Moderne tecniche di osservazione del cielo
Di admin | 6. marzo 2010 | Categoria: Conferenze | Nessun commento »Relatore: Prof. Stefano Ciroi – Università di Padova Dipartimento di Astronomia
Venerdì 12 marzo 2010 – ore 20.45
Sala del Centro Sociale – Piazza Donatori di sangue – Mogliano Veneto
Negli ultimi 10-15 anni l’astronomia ha fatto notevoli passi avanti nello sviluppo della strumentazione per l’osservazione del cielo grazie anche e soprattutto alla realizzazione dei telescopi di grandi dimensioni. Sia nell’ambito della spettroscopia che della fotometria sono nate nuove metodologie che hanno permesso di ottenere dati di qualità senza precedenti e informazioni importanti per vari ambiti della ricerca astronomica.

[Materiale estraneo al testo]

(* ===== verification/ApiKeys.v ===== *)
(** * API keys: policies, rotation and validation

    [service/apikey.go], [service/apikey_permissions.go], [service/apikey_rotation.go] and
    the transactions of [repository/apikey*.go].  A key's policy (its scopes and servers)
    and its secret carry one revision, which is to keys what the password version is to
    users: mutations run under a gate, requests are admitted under the same gate, and the
    terminals opened with a key are revoked by the mutation.  The table of keys is a value
    of [keydata], which implements [Revocation.UserDB]: the lemmas about the gate, the
    registry and the database proved there serve here as well. *)

From S2P Require Import Prelude Registry Gate Revocation Scope.

(** ** The table *)

Record APIKey := MkKey {
  ID : Z;
  UserID : Z;
  OwnerBindingVersion : Z;
  Name : string;
  KeyHash : string;
  KeyPrefix : string;
  EncryptedRawKey : string;
  Salt : string;
  CryptoVersion : Z;
  Scopes : list string;
  ServerIDs : list Z;
  PermissionsRevision : Z;
  PermissionsUpdatedAt : option time }.

(** The audit event a mutation stores in its transaction. *)
Record AuditEvent := MkEvent { ae_action : string; ae_key : Z; ae_before : Z; ae_after : Z }.

(** A transaction's effect on a row: its after-image ([None]: deleted) and event. *)
Record change := Change { after : option APIKey; event : option AuditEvent }.

(** [undecided] holds the transactions whose COMMIT was sent and is not decided; such a
    row is locked.  [v_key] is the local variable ([key] of [Validate], [updated] of
    [UpdatePermissions]) that the closures of the callers assign. *)
Record keydata := KeyData {
  rows : gmap Z APIKey;
  undecided : gmap Z change;
  next_id : Z;
  audits : list AuditEvent;
  v_key : option APIKey }.

(** [PermissionsRevision] of the repository answers 0 for an absent row. *)
Definition revision_of (o : option APIKey) : Z := match o with Some k => PermissionsRevision k | None => 0 end.
Definition read_revision (d : keydata) (id : Z) : Z := revision_of (rows d !! id).
Definition locked_revision (d : keydata) (id : Z) : option Z :=
  match undecided d !! id with Some _ => None | None => Some (read_revision d id) end.

#[export] Instance keys_db : UserDB keydata.
Proof.
  refine {| committed d id := Some (read_revision d id);
            unresolved d id := bool_decide (is_Some (undecided d !! id));
            password_hash d id := KeyHash <$> rows d !! id;
            TokenVersion d id := Some (read_revision d id);
            LockedTokenVersion d id := locked_revision d id |}.
  - done.
  - intros d id v. unfold locked_revision. destruct (undecided d !! id) eqn:E; [done|]. intros [= <-].
    split; [|done]. by apply bool_decide_eq_false_2; intros [? ?].
Defined.

Definition with_v_key (k : option APIKey) (d : keydata) : keydata :=
  KeyData (rows d) (undecided d) (next_id d) (audits d) k.
Definition set_row (id : Z) (c : change) (d : keydata) : keydata :=
  KeyData (partial_alter (fun _ => after c) id (rows d)) (delete id (undecided d)) (next_id d)
    (audits d ++ option_list (event c)) (v_key d).
Definition leave_undecided (id : Z) (c : change) (d : keydata) : keydata :=
  KeyData (rows d) (<[id := c]> (undecided d)) (next_id d) (audits d) (v_key d).
Definition discard (id : Z) (d : keydata) : keydata :=
  KeyData (rows d) (delete id (undecided d)) (next_id d) (audits d) (v_key d).

(** ** Transactions *)

Inductive key_err := KNotFound | KDriver | ErrAuditStorage | ErrAPIKeyCommitUnknown | KApp (status : Z) (reason : string) (servers : list Z).
Definition kapp (status : Z) (reason : string) : key_err := KApp status reason [].
Definition is_unknown {A} (r : result key_err A) : bool := match r with Err ErrAPIKeyCommitUnknown => true | _ => false end.

(** What the environment decides: which statements fail, the answer to COMMIT, and what
    became of a commit whose answer was lost. *)
Inductive fate := Applied | Discarded | Undecided.
Record key_tx := KeyTx { kt_begin : bool; kt_lock : bool; kt_update : bool; kt_audit : bool;
                         kt_commit : option commit_err; kt_fate : fate }.

Definition commit_key (tx : key_tx) (id : Z) (c : change) (d : keydata) : keydata * option key_err :=
  match kt_commit tx with
  | None => (set_row id c d, None)
  | Some e =>
      if commitDefinitelyRolledBack e then (d, Some KDriver)
      else (match kt_fate tx with
            | Applied => set_row id c d
            | Discarded => d
            | Undecided => leave_undecided id c d
            end, Some ErrAPIKeyCommitUnknown)
  end.

(** [SELECT ... FOR UPDATE]: a row another transaction has not decided cannot be locked. *)
Definition lock_row (tx : key_tx) (id : Z) (d : keydata) : result key_err APIKey :=
  if kt_begin tx || kt_lock tx then Err KDriver
  else match undecided d !! id, rows d !! id with
       | Some _, _ => Err KDriver
       | None, None => Err KNotFound
       | None, Some k => Ok k
       end.

(** The repository's [UpdatePermissions]: [change] answers the new policy and the audit
    event, or no event when nothing changes. *)
Definition repo_UpdatePermissions (tx : key_tx) (now : time) (id : Z)
    (change_fn : APIKey -> result key_err (option (list string * list Z * AuditEvent))) (d : keydata) :
    keydata * result key_err (APIKey * bool) :=
  match lock_row tx id d with
  | Err e => (d, Err e)
  | Ok key =>
      match change_fn key with
      | Err e => (d, Err e)
      | Ok None => (d, Ok (key, false))
      | Ok (Some (scopes, ids, ev)) =>
          let key := MkKey (ID key) (UserID key) (OwnerBindingVersion key) (Name key) (KeyHash key) (KeyPrefix key)
                       (EncryptedRawKey key) (Salt key) (CryptoVersion key) scopes ids
                       (wrap64 (PermissionsRevision key + 1)) (Some now) in
          if kt_update tx then (d, Err KDriver)
          else if kt_audit tx then (d, Err ErrAuditStorage)
          else match commit_key tx id (Change (Some key) (Some ev)) d with
               | (d, None) => (d, Ok (key, true))
               | (d, Some e) => (d, Err e)
               end
      end
  end.

(** The material of a new secret ([generateKey]). *)
Record material := Material { m_hash : string; m_prefix : string; m_encrypted : string; m_salt : string; m_version : Z }.

Definition repo_Rotate (tx : key_tx) (id : Z) (m : material) (audit : APIKey -> result key_err AuditEvent) (d : keydata) :
    keydata * result key_err APIKey :=
  match lock_row tx id d with
  | Err e => (d, Err e)
  | Ok key =>
      match audit key with
      | Err e => (d, Err e)
      | Ok ev =>
          let key := MkKey (ID key) (UserID key) (OwnerBindingVersion key) (Name key) (m_hash m) (m_prefix m)
                       (m_encrypted m) (m_salt m) (m_version m) (Scopes key) (ServerIDs key)
                       (wrap64 (PermissionsRevision key + 1)) (PermissionsUpdatedAt key) in
          if kt_update tx then (d, Err KDriver)
          else if kt_audit tx then (d, Err ErrAuditStorage)
          else match commit_key tx id (Change (Some key) (Some ev)) d with
               | (d, None) => (d, Ok key)
               | (d, Some e) => (d, Err e)
               end
      end
  end.

(** [Delete]: deleting an absent row is no error, an undecided one cannot be touched. *)
Definition repo_Delete (tx : key_tx) (id : Z) (d : keydata) : keydata * option key_err :=
  if kt_begin tx || kt_update tx || bool_decide (is_Some (undecided d !! id)) then (d, Some KDriver)
  else match rows d !! id with
       | Some _ => commit_key tx id (Change None None) d
       | None => (d, (commit_key tx id (Change None None) d).2)
       end.

(** [INSERT] of a new row: the sequence never repeats an identifier, the revision starts
    at 1. *)
Definition repo_Create (fails : bool) (k : APIKey) (d : keydata) : keydata * result key_err APIKey :=
  if fails then (d, Err KDriver)
  else
    let k := MkKey (next_id d) (UserID k) 1 (Name k) (KeyHash k) (KeyPrefix k) (EncryptedRawKey k) (Salt k)
               (CryptoVersion k) (Scopes k) (ServerIDs k) 1 (PermissionsUpdatedAt k) in
    (KeyData (<[next_id d := k]> (rows d)) (undecided d) (next_id d + 1) (audits d) (v_key d), Ok k).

Fra le varie tecniche descriveremo in particolare le tre seguenti: (1) la spettroscopia “integral field”, che consente di ottenere centinaia di spettri alla volta da regioni di cielo più o meno estese e di studiarne le proprietà fisiche; (2) la fotometria “wide field”, che si avvale di decine di sensori digitali (CCD) messi uno a fianco dell’altro a formare un mosaico di pixel che in grado di registrare immagini di aree di cielo estese fino a un grado quadrato; (3) l’interferometria con telescopi ottici nel vicino infrarosso, tecnica sofisticata che permette di studiare per lo più sorgenti stellari che altrimenti sarebbero non risolte con le tecniche tradizionali.

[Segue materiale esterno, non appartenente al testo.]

Lemma write_buckets_spec gap srv from to l cs : forall m,
  NoDup cs -> let m' := foldl (write_bucket gap srv from to l) m cs in
  (forall c, c ∈ cs -> exists row, m' !! (srv, c) = Some row /\
     (row = bucket_content gap srv from to c l \/ bucket_content gap srv from to c l = [] /\ m !! (srv, c) = Some row)) /\
  (forall k, (forall c, c ∈ cs -> k <> (srv, c)) -> m' !! k = m !! k).
Proof.
  induction cs as [|c cs IH]; intros m Hnd; cbn [foldl].
  { split; [intros c Hc; by apply elem_of_nil in Hc|done]. }
  apply NoDup_cons in Hnd as [Hc Hnd]. destruct (IH (write_bucket gap srv from to l m c) Hnd) as [H1 H2].
  assert (forall k, k <> (srv, c) -> write_bucket gap srv from to l m c !! k = m !! k) as Hother.
  { intros k Hk. unfold write_bucket. destruct (m !! (srv, c)) as [[]|], (bucket_content _ _ _ _ _ _); try done;
      by rewrite lookup_insert_ne. }
  split.
  - intros c' [->|Hc']%elem_of_cons.
    + rewrite H2 by (intros c0 Hc0 [= ->]; done). unfold write_bucket.
      destruct (m !! (srv, c)) as [[|s row]|] eqn:Em; [|destruct (bucket_content _ _ _ _ _ _) eqn:Eb|].
      * rewrite lookup_insert_eq. eauto.
      * exists (s :: row). auto.
      * rewrite lookup_insert_eq. eauto.
      * rewrite lookup_insert_eq. eauto.
    + destruct (H1 c' Hc') as (row & Hrow & [?|[? Hm]]); exists row; [auto|].
      rewrite Hother in Hm by (intros [= ->]; done). auto.
  - intros k Hk. rewrite H2 by (intros c0 Hc0; apply Hk; by right). apply Hother, Hk. left.
Qed.

Lemma cursors_NoDup fuel : forall c to, NoDup (cursors fuel c to) /\ forall b, b ∈ cursors fuel c to -> c <= b.
Proof.
  assert (0 < RollupBucket) as HB by done. induction fuel as [|fuel IH]; intros c to; cbn [cursors].
  { split; [constructor|intros b Hb; by apply elem_of_nil in Hb]. }
  destruct (Before c to); [|split; [constructor|intros b Hb; by apply elem_of_nil in Hb]].
  destruct (IH (c + RollupBucket) to) as [H1 H2]. split.
  - constructor; [intros Hc; specialize (H2 _ Hc); lia|done].
  - intros b [->|Hb]%elem_of_cons; [lia|]. specialize (H2 _ Hb). lia.
Qed.

Lemma rollupStart_aligned srv now window d : aligned (rollupStart srv now window d).
Proof. unfold rollupStart. repeat case_match; apply BucketStart_aligned. Qed.

Definition untouched (srv : Z) (d d' : mdb) : Prop :=
  checkpoints d' !! srv = checkpoints d !! srv /\ forall c, rollup d' !! (srv, c) = rollup d !! (srv, c).
Definition refreshed (now : time) (window : duration) (srv : Z) (d d' : mdb) : Prop :=
  checkpoints d' !! srv = Some (BucketStart now) /\
  forall c, aligned c -> rollupStart srv now window d <= c < BucketStart now -> row_done srv c d d'.

Lemma refresh_server_spec gap now window srv d :
  0 <= gap -> let d' := refresh_server gap now window srv d in
  raw d' = raw d /\ (forall srv', srv' <> srv -> untouched srv' d d') /\
  (if Before (rollupStart srv now window d) (BucketStart now) then refreshed now window srv d d' else d' = d).
Proof.
  intros Hg. cbn zeta. unfold refresh_server. set (from := rollupStart srv now window d). set (closed := BucketStart now).
  destruct (Before from closed) eqn:E; cbn [negb]; [|done]. bools.
  assert (NoDup (bucket_cursors from closed)) as Hnd by apply cursors_NoDup.
  destruct (write_buckets_spec gap srv from closed (raw d) _ (rollup d) Hnd) as [H1 H2].
  split; [done|]. split.
  - intros srv' Hne. split; cbn; [by rewrite lookup_insert_ne|]. intros c. apply H2. intros c' _ [= ? ?]. done.
  - split; cbn; [apply lookup_insert_eq|]. intros c Hc [Hlo Hhi].
    assert (aligned from) as Hfa by apply rollupStart_aligned. assert (aligned closed) as Hca by apply BucketStart_aligned.
    assert (c ∈ bucket_cursors from closed) as Hin.
    { apply bucket_cursors_spec. destruct Hfa as [i Hi], Hc as [j Hj]. exists (j - i).
      assert (0 < RollupBucket) by done. split; [nia|]. split; [rewrite Hi, Hj; ring|done]. }
    destruct (H1 c Hin) as (row & Hrow & Hcase). exists row. split; [done|].
    assert (c + RollupBucket <= closed) as Hend by (by apply aligned_lt).
    pose proof (bucket_content_perm gap srv from closed c (raw d) Hg Hc Hlo Hend) as Hp.
    destruct Hcase as [->|[Hnil Hm]]; [by left|right]. rewrite Hnil in Hp. by apply Permutation_nil in Hp.
Qed.

Lemma untouched_trans srv d1 d2 d3 : untouched srv d1 d2 -> untouched srv d2 d3 -> untouched srv d1 d3.
Proof. intros [A1 A2] [B1 B2]. split; [congruence|]. intros c. by rewrite B2. Qed.

Lemma untouched_start srv now window d d' : untouched srv d d' -> rollupStart srv now window d' = rollupStart srv now window d.
Proof. intros [E _]. unfold rollupStart. by rewrite E. Qed.

Lemma refreshed_before now window srv d1 d2 d3 :
  raw d2 = raw d1 -> untouched srv d1 d2 -> refreshed now window srv d2 d3 -> refreshed now window srv d1 d3.
Proof.
  intros Er U [H1 H2]. split; [done|]. intros c Hc Hr. rewrite <- (untouched_start srv now window _ _ U) in Hr.
  destruct (H2 c Hc Hr) as (row & Hrow & Hcase). exists row. split; [done|]. rewrite Er in Hcase.
  destruct U as [_ U]. by rewrite U in Hcase.
Qed.

Lemma refreshed_after now window srv d1 d2 d3 :
  refreshed now window srv d1 d2 -> untouched srv d2 d3 -> refreshed now window srv d1 d3.
Proof.
  intros [H1 H2] [U1 U2]. split; [congruence|]. intros c Hc Hr. destruct (H2 c Hc Hr) as (row & Hrow & Hcase).
  exists row. rewrite U2. done.
Qed.

Lemma refresh_loop_spec gap now window fails servers : forall d d' ok,
  0 <= gap -> NoDup servers -> refresh_loop gap now window fails servers d = (d', ok) ->
  raw d' = raw d /\ (forall srv, srv ∉ servers -> untouched srv d d') /\
  (forall srv, untouched srv d d' \/ refreshed now window srv d d') /\
  (ok = true -> forall srv, srv ∈ servers -> rollupStart srv now window d < BucketStart now -> refreshed now window srv d d').
Proof.
  induction servers as [|srv rest IH]; intros d d' ok Hg Hnd H; cbn [refresh_loop] in H.
  { injection H as <- <-. split_and!; try done; [by left|]. intros _ srv Hs. by apply elem_of_nil in Hs. }
  destruct (fails srv); [injection H as <- <-; split_and!; try done; by left|].
  apply NoDup_cons in Hnd as [Hsrv Hnd].
  destruct (refresh_server_spec gap now window srv d Hg) as (R1 & R2 & R3). set (d1 := refresh_server _ _ _ _ _) in *. clearbody d1.
  destruct (IH d1 d' ok Hg Hnd H) as (L1 & L2 & L3 & L4). split; [congruence|].
  assert (forall s, s <> srv -> untouched s d d1) as Hu by done.
  assert (untouched srv d1 d') as Hrest by (by apply L2).
  split_and!.
  - intros s Hs. eapply untouched_trans; [apply Hu; set_solver|apply L2; set_solver].
  - intros s. destruct (decide (s = srv)) as [->|Hne].
    + destruct (Before _ _); [right; by eapply refreshed_after|]. subst d1. by left.
    + destruct (L3 s) as [?|?]; [left; eapply untouched_trans; [by apply Hu|done]|right; eapply refreshed_before; [done|by apply Hu|done]].
  - intros -> s [->|Hs]%elem_of_cons Hlt.
    + rewrite (proj2 (Before_spec _ _) Hlt) in R3. by eapply refreshed_after.
    + assert (s <> srv) by (by intros ->). eapply refreshed_before; [done|by apply Hu|]. apply L4; [done|done|].
      by rewrite (untouched_start s now window d d1) by (by apply Hu).
Qed.

(** A refresh never advances the checkpoint of a server past work it has not done: in
    the database it leaves, whether it completed or failed at some server, each server is
    exactly as before, or its checkpoint is the end of the last closed bucket and every
    bucket from its starting point to there holds the samples the raw table has for it (or
    keeps its row when the raw table has none).  A cycle that completes has done so for
    every server it selected. *)
Theorem refresh_sound gap now window fails d d' ok :
  0 <= gap -> RefreshRollups gap now window fails d = (d', ok) ->
  raw d' = raw d /\
  (forall srv, untouched srv d d' \/ refreshed now (refresh_window window) srv d d') /\
  (ok = true -> BucketStart now <> 0 ->
   forall srv, srv ∈ serversNeedingRollup (BucketStart now - refresh_window window) (BucketStart now) d ->
     rollupStart srv now (refresh_window window) d < BucketStart now -> refreshed now (refresh_window window) srv d d').
Proof.
  intros Hg H. unfold RefreshRollups in H. destruct (IsZero (BucketStart now)) eqn:Ez; bools.
  { injection H as <- <-. split_and!; [done|by left|done]. }
  assert (NoDup (serversNeedingRollup (BucketStart now - refresh_window window) (BucketStart now) d)) as Hnd.
  { unfold serversNeedingRollup. rewrite merge_sort_Permutation. apply NoDup_remove_dups. }
  destruct (refresh_loop_spec _ _ _ _ _ _ _ _ Hg Hnd H) as (H1 & _ & H3 & H4). split_and!; [done|done|]. intros -> _. by apply H4.
Qed.

(** *** Retention *)

Lemma droppable_spec pending l chunks c :
  c ∈ droppable pending l chunks -> c ∈ chunks /\ chunk_held pending l c = false.
Proof.
  induction chunks as [|c0 rest IH]; cbn [droppable]; intros H; [by apply elem_of_nil in H|].
  destruct (chunk_held pending l c0) eqn:E; [by apply elem_of_nil in H|].
  apply elem_of_cons in H as [->|H]; [split; [left|done]|]. destruct (IH H). split; [by right|done].
Qed.

Lemma droppable_prefix pending l chunks : exists rest, chunks = droppable pending l chunks ++ rest.
Proof.
  induction chunks as [|c0 rest [r Hr]]; cbn [droppable]; [by exists []|].
  destruct (chunk_held pending l c0); [by exists (c0 :: rest)|]. exists r. cbn. by rewrite <- Hr.
Qed.

(** TimescaleDB lists the chunks of a table by range, and their ranges do not overlap. *)
Definition chunks_ordered (chunks : list (time * time)) : Prop :=
  StronglySorted (fun a b => a.2 <= b.1) chunks /\ forall c, c ∈ chunks -> c.1 < c.2.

Nato a Firenze nel 1970, si è laureato in Astronomia all’Università di Padova nel 1996 e ha conseguito il Dottorato presso l’Università di Potsdam (Germania) nel 2000.
Dal 2007 è ricercatore al Dipartimento di Astronomia dell’Università di Padova e responsabile del gruppo per la diffusione della cultura scientifica. Dal 2008 e’ responsabile scientifico del telescopio Galileo di 120 cm dell’Osservatorio Astrofisico di Asiago.
Si occupa di spettroscopia e fotometria di galassie attive (Seyfert, quasar, etc.) e di galassie interagenti e anche di spettroscopia di stelle novae e sorgenti variabili.